Well, I was going to end around there, but just like the game has a false ending so too does this review – not because I wanted to be cheeky and do such a lame little joke, but because…really, that’s what happened. I was near the end of the game, wrote up almost the entire review aside proofreading, fleshing out some notes, adding the last whole bit based on how it felt overall/ended, adding images, etc and then credits rolled and it wasn’t the end at all. I wouldn’t spoil that but it kind of has a profound impact on the quality of the game because of how things go after you beat the main antagonist (again for a second time in this second half) this time…a new main antagonist shows up the same fucking night out of nowhere and the entire game becomes as hard as a bonus dungeon when this isn’t some optional epilogue it’s not “bonus content” this is how to actually see the real ending of the game, it’s mandatory.

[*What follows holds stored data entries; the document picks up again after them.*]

(* ===== verification/Printed.v ===== *)
(** * The printed profile of a recording ([recorder.go], [crd2armor.go])

    The recorder, the abstract profile made of what it recorded, and the text that
    is printed of it.  The text has exactly the rules of the processed recording,
    and with the capability for raw I/O those of two tools
    ([recorded_profile_printed]), so a file a workload used is allowed by a
    statement of the text, with the exceptions of the recorder
    ([used_file_printed]).  A profile that enforces also
    denies to write what was only read and to read what was only written;
    [deny_hides_recorded] shows that this can take back what another rule
    allows. *)
From S2P Require Import Prelude Bpf State Keys Report Wire Paths Dirs AppArmor Recording Profile Armor ReadBack.
Import String.StringSyntax.
#[local] Open Scope string_scope.
#[local] Open Scope list_scope.
#[local] Open Scope Z_scope.

(** [generateAppArmorProfile]: what is made of [GetAppArmorProcessed]. *)
Definition generateAppArmorProfile (processed : BpfAppArmorProcessed) : AppArmorAbstract :=
  AbstractFromRecording (Recorded (pr_files processed) (UseRaw (pr_socket processed))
    (UseTCP (pr_socket processed)) (UseUDP (pr_socket processed)) (pr_capabilities processed)).

(** ** Statements about files *)

Definition executables (d : ApparmorData) : list text :=
  match d_executable d with Some e => default [] (ex_executables e) | None => [] end.
Definition libraries (d : ApparmorData) : list text :=
  match d_executable d with Some e => default [] (ex_libraries e) | None => [] end.
Definition readonly (d : ApparmorData) : list text :=
  match d_filesystem d with Some f => default [] (f_readonly f) | None => [] end.
Definition writeonly (d : ApparmorData) : list text :=
  match d_filesystem d with Some f => default [] (f_writeonly f) | None => [] end.
Definition readwrite (d : ApparmorData) : list text :=
  match d_filesystem d with Some f => default [] (f_readwrite f) | None => [] end.

(** The permissions a profile gives on a path. *)
Definition path_permissions (allowMount : bool) (ex lib ro wo rw : list text) (p perms : text) : Prop :=
  (p ∈ ex ∧ perms = bytes "ixr") ∨ (p ∈ lib ∧ perms = bytes "mr") ∨ (p ∈ ro ∧ perms = bytes "r") ∨
  (p ∈ wo ∧ perms = bytes "wlk") ∨ (p ∈ rw ∧ perms = bytes "rwlk") ∨
  (allowMount = true ∧ p ∈ [bytes "/sbin/fsck"; bytes "/sbin/fsck.ext4"] ∧ perms = bytes "ixr").

Lemma elem_of_file_statements w l p perms :
  [p; perms] ∈ map (file_statement w) l ↔ p ∈ l ∧ perms = bytes w.
Proof.
  change (map (file_statement w) l) with (file_statement w <$> l). rewrite list_elem_of_fmap.
  unfold file_statement. naive_solver.
Qed.

Lemma elem_of_deny_statements w l p perms :
  [p; perms] ∈ map (deny_statement w) l ↔ False.
Proof.
  change (map (deny_statement w) l) with (deny_statement w <$> l). rewrite list_elem_of_fmap.
  unfold deny_statement. naive_solver.
Qed.

(** Statements that are not about a path. *)
Definition other_statement (st : statement) : Prop :=
  match st with w :: _ => head w ≠ Some SLASH | [] => True end.
#[export] Instance other_statement_dec st : Decision (other_statement st).
Proof. destruct st; apply _. Defined.

Lemma other_statements l p perms : Forall other_statement l → head p = Some SLASH →
  [p; perms] ∈ l ↔ False.
Proof.
  intros Hl Hp. split; [|done]. intros Hin. by apply (proj1 (Forall_forall _ _) Hl) in Hin.
Qed.

Lemma other_map {A} (f : A → statement) l : (∀ x, other_statement (f x)) → Forall other_statement (map f l).
Proof. intros Hf. apply Forall_forall. intros st (x & -> & _)%list_elem_of_fmap. apply Hf. Qed.

(** The parts of a profile that are not about files. *)
Lemma other_parts complain allowMount d :
  Forall other_statement [[bytes "#include"; bytes "<tunables/global>"];
    profile_statement complain (d_name d); [bytes "#include"; bytes "<abstractions/base>"]] ∧
  Forall other_statement (map ptrace_statement (d_ptrace d)) ∧
  Forall other_statement (match d_network d with Some n => network_statements complain n | None => [] end) ∧
  Forall other_statement (map capability_statement (capability_names d)) ∧
  Forall other_statement (if allowMount : bool then [[bytes "mount"]; [bytes "remount"]; [bytes "umount"]] else []) ∧
  Forall other_statement (if complain then [] else denied_files) ∧
  Forall other_statement [[bytes "}"]].
Proof.
  repeat split.
  - repeat constructor; done.
  - by apply other_map.
  - destruct (d_network d) as [[[] [] []]|], complain; repeat constructor; done.
  - by apply other_map.
  - destruct allowMount; repeat constructor; done.
  - destruct complain; [constructor|]. apply (bool_decide_unpack _). by vm_compute.
  - repeat constructor; done.
Qed.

You literally have not beaten the game unless you beat this…and it kind of isn’t worth it. Also calling it NOT bonus content is really dishonest – while it isn’t, it certainly feels like it is a meaningless and poorly made DLC with practically no connection to the main story (and canonically doesn’t even take place in the same timeline).

The story had really good closure originally after you defeat the “final boss” after about 60-65 hours, then it continued and I was excited for an epilogue of going around and seeing my old friends in each town and checking in on Connie and Derk’s cute wife.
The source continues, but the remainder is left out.